Vendor: Here's the invoice.
Me: The procurement department doesn't handle invoices, please send to project manager and (agency that handles them))
Vendor: Okay. Please provide the contact information for the project manager (it should be noted that the vendor had included the project manager's email address in his response to me)
Me: You already have it. It's (I give the name in his email thread.)
Project Manager: Don't just send invoice and expect us to approve, ask (my name) how to do it - via the contract.
Vendor (deciding it's my job now and taking PM off): Please provide format for invoice.
ME (cursing lazy-ass project manager under my breath - as I hunt down contract language, which requires exporting contract to word, cutting and pasting relevant sections, and asking colleagues what the deal is at agency that handles it.): anyone know what the new address is for agency that handles this and what the format is?
DP: No operating contracts.
ME: What do you mean? That's all you do. (but I don't send that, DP has become useless since she went into management. I've decided all managers do is ask people to fill out reports and hold meetings.)
Moscow guy: Here's two guys I've worked with there that might know.
Babs: There's no format, and here's the contact information. (She provides all of it in an email. Way to go Babs!)
ME to PM and Vendor: Here's the contact information.
Vendor to me: Is this invoice format okay?
Me: I think so, appears to be per the contract. I'd send the contract and your approved rate sheet with it to the Project Manager.
PM: You sent this to the STV consultant with a similar name to mine by mistake. Put me in the loop going forward.
Me (completely fed up with everyone by now): Thank you. Outlook keeps randomly putting in different emails - from people I don't do business with. And Distinct keeps kicking you off the email, and I keep putting you back on.

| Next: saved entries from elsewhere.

(** [int(x)] for a finite float: truncation toward zero.  The other
    floats make [int] raise; they do not arise where the source calls it. *)
Definition int (x : float) : Z :=
  match x with
  | S754_finite s m e =>
      let a := match e with
               | Zneg k => Zpos m / 2 ^ Zpos k
               | _ => Zpos m * 2 ^ e
               end in
      if s then - a else a
  | _ => 0
  end.

(** [sep.join(l)] *)
Fixpoint join (sep : string) (l : list string) : string :=
  match l with
  | [] => ""
  | [x] => x
  | x :: rest => x +:+ sep +:+ join sep rest
  end.

(** [s.replace(a, b)] for single characters. *)
Fixpoint replace_char (a b : ascii) (s : string) : string :=
  match s with
  | EmptyString => EmptyString
  | String c rest =>
      String (if Ascii.eqb c a then b else c) (replace_char a b rest)
  end.

(** [name in names] *)
Definition mem (x : string) (l : list string) : bool :=
  existsb (String.eqb x) l.

(** [d.get(key, default)] for a dictionary written as a literal. *)
Fixpoint dict_get {A} (d : list (string * A)) (key : string) (default : A) : A :=
  match d with
  | [] => default
  | (k, v) :: rest => if String.eqb k key then v else dict_get rest key default
  end.

(** *** [f"{value:.2f}"]

    The exact value [m * 2^e] is scaled by 100 and rounded to the nearest
    integer, ties to even; Python prints the correctly rounded decimal. *)
Definition round_half_even (num den : Z) : Z :=
  let q := num / den in
  let r := num mod den in
  match 2 * r ?= den with
  | Lt => q
  | Gt => q + 1
  | Eq => if Z.even q then q else q + 1
  end.

Definition hundredths (m : positive) (e : Z) : Z :=
  match e with
  | Zneg k => round_half_even (Zpos m * 100) (2 ^ Zpos k)
  | _ => Zpos m * 2 ^ e * 100
  end.

Definition two_digits (n : Z) : string :=
  if n <? 10 then "0" +:+ pretty n else pretty n.

Definition format_2f (x : float) : string :=
  match x with
  | S754_nan => "nan"
  | S754_infinity s => if s then "-inf" else "inf"
  | S754_zero s => if s then "-0.00" else "0.00"
  | S754_finite s m e =>
      let n := hundredths m e in
      (if s then "-" else "") +:+ pretty (n / 100) +:+ "." +:+ two_digits (n mod 100)
  end.

(** *** [float(text)]

    A [str] is a sequence of code points.  [float] first rewrites a text
    that is not pure ASCII: a code point below 127 stays, a blank of the
    interpreter's Unicode database becomes a space, a decimal digit of the
    database becomes the ASCII digit of its value, and any other character
    makes the conversion fail.  Of the rewritten text the ASCII blanks (tab,
    line feed, vertical tab, form feed, carriage return, space) are dropped
    at both ends; what remains is an optional sign followed by [inf],
    [infinity], [nan] (in any case) or a decimal number: digits that may be
    grouped by single underscores, an optional fraction, an optional
    exponent.  Anything else is refused. *)
Definition str : Type := list N.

This whole thing took up two hours of my time. And it was a waste of time, since the parties involved have done it before. The Vendor had another prior release under this same contract. And the project manager had done operating stuff previously. I wanted to smack them both upside the head.



So, I'm grateful for the much needed vacation. Tomorrow, I can sleep in late. Take a long walk if I want to. Watch television. Read. Write. Bake.
All lovely things.

And I get to do this for two weeks. Yippee.

My time is my own. Perhaps, I'll ignore the news. I don't know about you? But I need a vacation from all of this doom and gloom.